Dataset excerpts
┏━━
(* ===== verification/NativeRelay.v ===== *)
(** * What the native daemon relays

    A run of the program of [NativeLoop.v], seen from the kernel: the trace of its
    calls pairs every frame it sends with the frame it has just read, and every
    frame that is to be forwarded with the frame it sends next. *)

From S2P Require Import Prelude Wire Checksum Codec Crypto SessionMsg Replay SessionCrypto Directional Loc Udp Device Manifest Forward Native Bpf Text Linux Topology LinuxInv Launcher NativeLoop.
From stdpp Require Import gmap strings.
#[local] Open Scope Z_scope.
Import R8native.

(** The cases of a call. *)
Ltac by_call c := destruct c; repeat match goal with b : bool |- _ => destruct b end; done.

(** ** Frames in a trace *)

(** The frame of an interface, and the descriptor. *)
Definition frame_sent (e : device_event) : option (Z * bytes) :=
  match e with
  | mkDeviceEvent _ c _ =>
      match c with
      | System c => match c with SendTo fd frame => Some (fd, frame) | _ => None end
      | _ => None
      end
  end.

Definition system_read {A : Set} (c : Linux.call A) : A → option (Z * bytes) :=
  match c in Linux.call A return A → option (Z * bytes) with
  | Recv fd count true => λ '(n, data),
      if 0 <=? n then Some (fd, take (Z.to_nat n) (zip_copy (replicate (Z.to_nat count) 0) data)) else None
  | _ => λ _, None
  end.

Definition frame_read (e : device_event) : option (Z * bytes) :=
  match e with
  | mkDeviceEvent _ c a =>
      match c in device_call A return A → option (Z * bytes) with
      | System c => system_read c
      | _ => λ _, None
      end a
  end.

Definition calm (e : device_event) : Prop := frame_sent e = None ∧ frame_read e = None.

Section Orderly.
Context (r : NativeRuntime) (fds : LinuxIo).

(** The event reads a frame of the interface [ingress] that is to be forwarded. *)
Definition reads_transit (ingress : Z) (packet : bytes) (egress : Z) (next_hop : bytes) (e : device_event) : Prop :=
  ∃ fd frame, frame_read e = Some (fd, frame) ∧ (ingress, fd) ∈ fds ∧
    len frame ≤ ETHERNET_HEADER_LEN + SERIALIZED_R8_MAX ∧
    process_frame (E:=NativeError.t) (manifest r) (budgets r) ingress frame = Ok (Forward packet egress next_hop).

(** The event sends a packet on the interface [egress], from its own address. *)
Definition sends_on (egress : Z) (next_hop packet : bytes) (e : device_event) : Prop :=
  ∃ fd frame, frame_sent e = Some (fd, frame) ∧ (egress, fd) ∈ fds ∧ sends r egress next_hop packet frame.

(** The second event relays the frame of the first. *)
Definition relay (e e' : device_event) : Prop :=
  ∃ ingress packet egress next_hop,
    reads_transit ingress packet egress next_hop e ∧ sends_on egress next_hop packet e'.

(** Nothing is sent but the frame just read, and what is to be forwarded is sent next. *)
Definition orderly (t : list device_event) : Prop :=
  (∀ t1 e t2, t = t1 ++ e :: t2 → is_Some (frame_sent e) → ∃ t0 e0, t1 = t0 ++ [e0] ∧ relay e0 e) ∧
  (NoDup (snd <$> fds) → ∀ t1 e t2 ingress packet egress next_hop,
    t = t1 ++ e :: t2 → reads_transit ingress packet egress next_hop e →
    ∃ e' t3, t2 = e' :: t3 ∧ sends_on egress next_hop packet e').

Lemma orderly_app t t' : orderly t → orderly t' → orderly (t ++ t').
Proof.
  intros [Hs Hr] [Hs' Hr']. split.
  - intros t1 e t2 Ht He. apply app_eq_inv in Ht as [(l & -> & Hl)|(l & -> & Hl)].
    + destruct l as [|e1 l]; [simpl in Hl; subst t'; rewrite app_nil_r in Hs|injection Hl as <- ->].
      * destruct (Hs' [] e t2 eq_refl He) as (t0 & e0 & Ht0 & _). by destruct t0.
      * by eapply Hs.
    + destruct (Hs' l e t2 Hl He) as (t0 & e0 & -> & ?). exists (t ++ t0), e0. by rewrite (assoc_L (++)).
  - intros Hnd t1 e t2 ingress packet egress next_hop Ht He.
    apply app_eq_inv in Ht as [(l & -> & Hl)|(l & -> & Hl)].
    + destruct l as [|e1 l]; [simpl in Hl; subst t'|injection Hl as <- ->].
      * by eapply (Hr' Hnd []).
      * destruct (Hr Hnd t1 e l _ _ _ _ eq_refl He) as (e' & t3 & -> & ?). by exists e', (t3 ++ t').
    + by eapply Hr'.
Qed.

Lemma orderly_calm t : Forall calm t → orderly t.
Proof.
  rewrite Forall_forall. intros Hc. split.
  - intros t1 e t2 -> [x He]. destruct (Hc e) as [Hn _]; [set_solver|congruence].
  - intros _ t1 e t2 ????-> (fd & f & He & _). destruct (Hc e) as [_ Hn]; [set_solver|congruence].
Qed.

Lemma transit_unique i p eg nh i' p' eg' nh' e :
  NoDup (snd <$> fds) → reads_transit i p eg nh e → reads_transit i' p' eg' nh' e → p = p' ∧ eg = eg' ∧ nh = nh'.
Proof.
  intros Hnd (fd & f & He & Hin & _ & Hp) (fd' & f' & He' & Hin' & _ & Hp').
  rewrite He in He'. injection He' as <- <-.
  apply list_elem_of_lookup in Hin as [x Hx], Hin' as [x' Hx'].
  assert (x = x') as <- by (eapply NoDup_lookup; [exact Hnd|..]; rewrite list_lookup_fmap, ?Hx, ?Hx'; done).
  rewrite Hx in Hx'. injection Hx' as <-. rewrite Hp in Hp'. by injection Hp' as <- <- <-.
Qed.

(** A frame that is not to be forwarded, and one that is. *)
Lemma orderly_read e :
  frame_sent e = None → (NoDup (snd <$> fds) → ∀ i p eg nh, ¬ reads_transit i p eg nh e) → orderly [e].
Proof.
  intros Hs Hr. split.
  - intros t1 e' t2 Ht [x He]. destruct t1 as [|? [|]]; try done. injection Ht as <- <-. congruence.
  - intros Hnd t1 e' t2 i p eg nh Ht He. destruct t1 as [|? [|]]; try done. injection Ht as <- <-.
    by destruct (Hr Hnd i p eg nh).
Qed.

Lemma orderly_plain id fd frame e :
  frame_sent e = None → frame_read e = Some (fd, frame) → (id, fd) ∈ fds →
  (len frame ≤ ETHERNET_HEADER_LEN + SERIALIZED_R8_MAX → ∀ p eg nh,
     process_frame (E:=NativeError.t) (manifest r) (budgets r) id frame ≠ Ok (Forward p eg nh)) →
  orderly [e].
Proof.
  intros Hs He Hin Hp. apply orderly_read; [done|]. intros Hnd i p eg nh (fd' & f & He' & Hin' & Hl & Hp').
  rewrite He in He'. injection He' as <- <-. apply (Hp Hl p eg nh).
  apply list_elem_of_lookup in Hin as [x Hx], Hin' as [x' Hx'].
  assert (x = x') as <- by (eapply NoDup_lookup; [exact Hnd|..]; rewrite list_lookup_fmap, ?Hx, ?Hx'; done).
  rewrite Hx in Hx'. by injection Hx' as ->.
Qed.

Lemma orderly_relay i p eg nh e e' :
  frame_sent e = None → frame_read e' = None → reads_transit i p eg nh e → sends_on eg nh p e' → orderly [e; e'].
Proof.
  intros Hs Hr He He'. split.
  - intros t1 e1 t2 Ht [x Hx]. destruct t1 as [|e0 [|? [|]]]; try done; injection Ht; intros; subst.
    + congruence.
    + exists [], e0. split; [done|]. by exists i, p, eg, nh.
  - intros Hnd t1 e1 t2 i' p' eg' nh' Ht H1. destruct t1 as [|e0 [|? [|]]]; try done; injection Ht; intros; subst.
    + exists e', []. split; [done|]. by destruct (transit_unique _ _ _ _ _ _ _ _ _ Hnd He H1) as (<- & <- & <-).
    + destruct H1 as (? & ? & H1 & _). congruence.
Qed.

(** The interfaces of all routes are there. *)
Definition wired : Prop :=
  ∀ ingress frame packet egress next_hop,
    process_frame (E:=NativeError.t) (manifest r) (budgets r) ingress frame = Ok (Forward packet egress next_hop) →
    ∃ fd mac out, descriptor_of NativeError.Invariant fds egress = Ok fd ∧ mac_of r egress = Ok mac ∧
      build_ethernet_frame next_hop mac packet = Ok out.
End Orderly.

(** ** The calls of the runtime *)

Section Calls.
Context {K : Type} `{DV : Device K}.
Abbreviation T := (K * list device_event)%type.
Abbreviation RNode := (Node (W:=Objects (K:=T))).

Definition log_of (n : RNode) : list device_event := snd (kernel (world n)).

Lemma descriptor_member {E} (e : E) fds id fd : descriptor_of e fds id = Ok fd → (id, fd) ∈ fds.
Proof.
  unfold descriptor_of. destruct (find _ fds) as [[id' fd']|] eqn:Hf; [|done]. intros [= <-].
  apply find_some in Hf as [Hin Heq%Z.eqb_eq]. simpl in Heq. subst id'. by apply list_elem_of_In.
Qed.

Lemma ask_run {E} {A : Set} (c : Linux.call A) (x : T) :
  Linux.ask (E:=E) c x = (Ok (fst (sys c x)), snd (sys c x)).
Proof. unfold Linux.ask. by destruct (sys c x). Qed.

(** A receive: one frame read, or none. *)
Lemma receive_trace fds id count (x : T) :
  let m := linux_receive fds id (replicate count 0) x in
  ∃ t, snd (snd m) = snd x ++ t ∧
    ((∃ fd n data e, (id, fd) ∈ fds ∧ t = [e] ∧ frame_sent e = None ∧ 0 ≤ n ∧
        frame_read e = Some (fd, take (Z.to_nat n) (zip_copy (replicate count 0) data)) ∧
        fst m = Ok (Some n, zip_copy (replicate count 0) data)) ∨
     (Forall calm t ∧ ∀ n b, fst m ≠ Ok (Some n, b))).
Proof.
  unfold linux_receive, mbind, st_bind, lift.
  destruct (descriptor_of _ fds id) as [fd|e|] eqn:Hfd; [|exists []; rewrite app_nil_r; by split; [|right]..].
  apply descriptor_member in Hfd. rewrite ask_run.
  pose proof (sys_log (Recv fd (len (replicate count 0)) true) x) as Hl.
  destruct (sys (Recv fd _ true) x) as [[n data] x1]. simpl in Hl |- *.
  destruct (Z.leb_spec 0 n) as [Hn|Hn].
  - eexists. split; [exact Hl|]. left. eexists fd, n, data, _. split_and!; [done..| |done].
    simpl. rewrite (proj2 (Z.leb_le 0 n) Hn). unfold len. by rewrite length_replicate, Nat2Z.id.
  - rewrite ask_run. pose proof (sys_log WouldBlock x1) as Hl1.
    destruct (sys WouldBlock x1) as [b x2]. simpl in Hl1. rewrite Hl, <-(assoc_L (++)) in Hl1.
    simpl. exists ([mkDeviceEvent _ (System (Recv fd (len (replicate count 0)) true)) (n, data)] ++ [mkDeviceEvent _ (System WouldBlock) b]).
    split; [by destruct b|]. right. split; [|by destruct b].
    repeat constructor. simpl. by rewrite (proj2 (Z.leb_gt 0 n) Hn).
Qed.

(** A send on an interface the daemon has is one call. *)
Lemma send_trace fds id frame fd (x : T) :
  descriptor_of NativeError.Invariant fds id = Ok fd →
  ∃ e, snd (snd (linux_send fds id frame x)) = snd x ++ [e] ∧ frame_sent e = Some (fd, frame) ∧ frame_read e = None.
Proof.
  intros Hfd. unfold linux_send, mbind, st_bind, lift. rewrite Hfd, ask_run.
  pose proof (sys_log (SendTo fd frame) x) as Hl. destruct (sys (SendTo fd frame) x) as [n x1].
  simpl in Hl |- *. exists (mkDeviceEvent _ (System (SendTo fd frame)) n). split; [by destruct (n <? 0)|done].
Qed.

(** A part of a run: its events are in order, and the interfaces stay. *)
Definition relays_in (r : NativeRuntime) (fds : LinuxIo) (n n' : RNode) : Prop :=
  ob_io (world n') = fds ∧ ∃ t, log_of n' = log_of n ++ t ∧ orderly r fds t.

Lemma relays_calm r fds n n' t :
  ob_io (world n') = fds → log_of n' = log_of n ++ t → Forall calm t → relays_in r fds n n'.
Proof. intros ?? Ht. split; [done|]. exists t. split; [done|]. by apply orderly_calm. Qed.

Lemma relays_trans r fds n1 n2 n3 : relays_in r fds n1 n2 → relays_in r fds n2 n3 → relays_in r fds n1 n3.
Proof.
  intros (_ & t & Ht & Ho) (Hio & t' & Ht' & Ho'). split; [done|]. exists (t ++ t').
  rewrite Ht', Ht, (assoc_L (++)). split; [done|]. by apply orderly_app.
Qed.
┗━━
Find every line in the records that contains the word "Invariant"; copy those lines.

    ∃ fd mac out, descriptor_of NativeError.Invariant fds egress = Ok fd ∧ mac_of r egress = Ok mac ∧
  descriptor_of NativeError.Invariant fds id = Ok fd →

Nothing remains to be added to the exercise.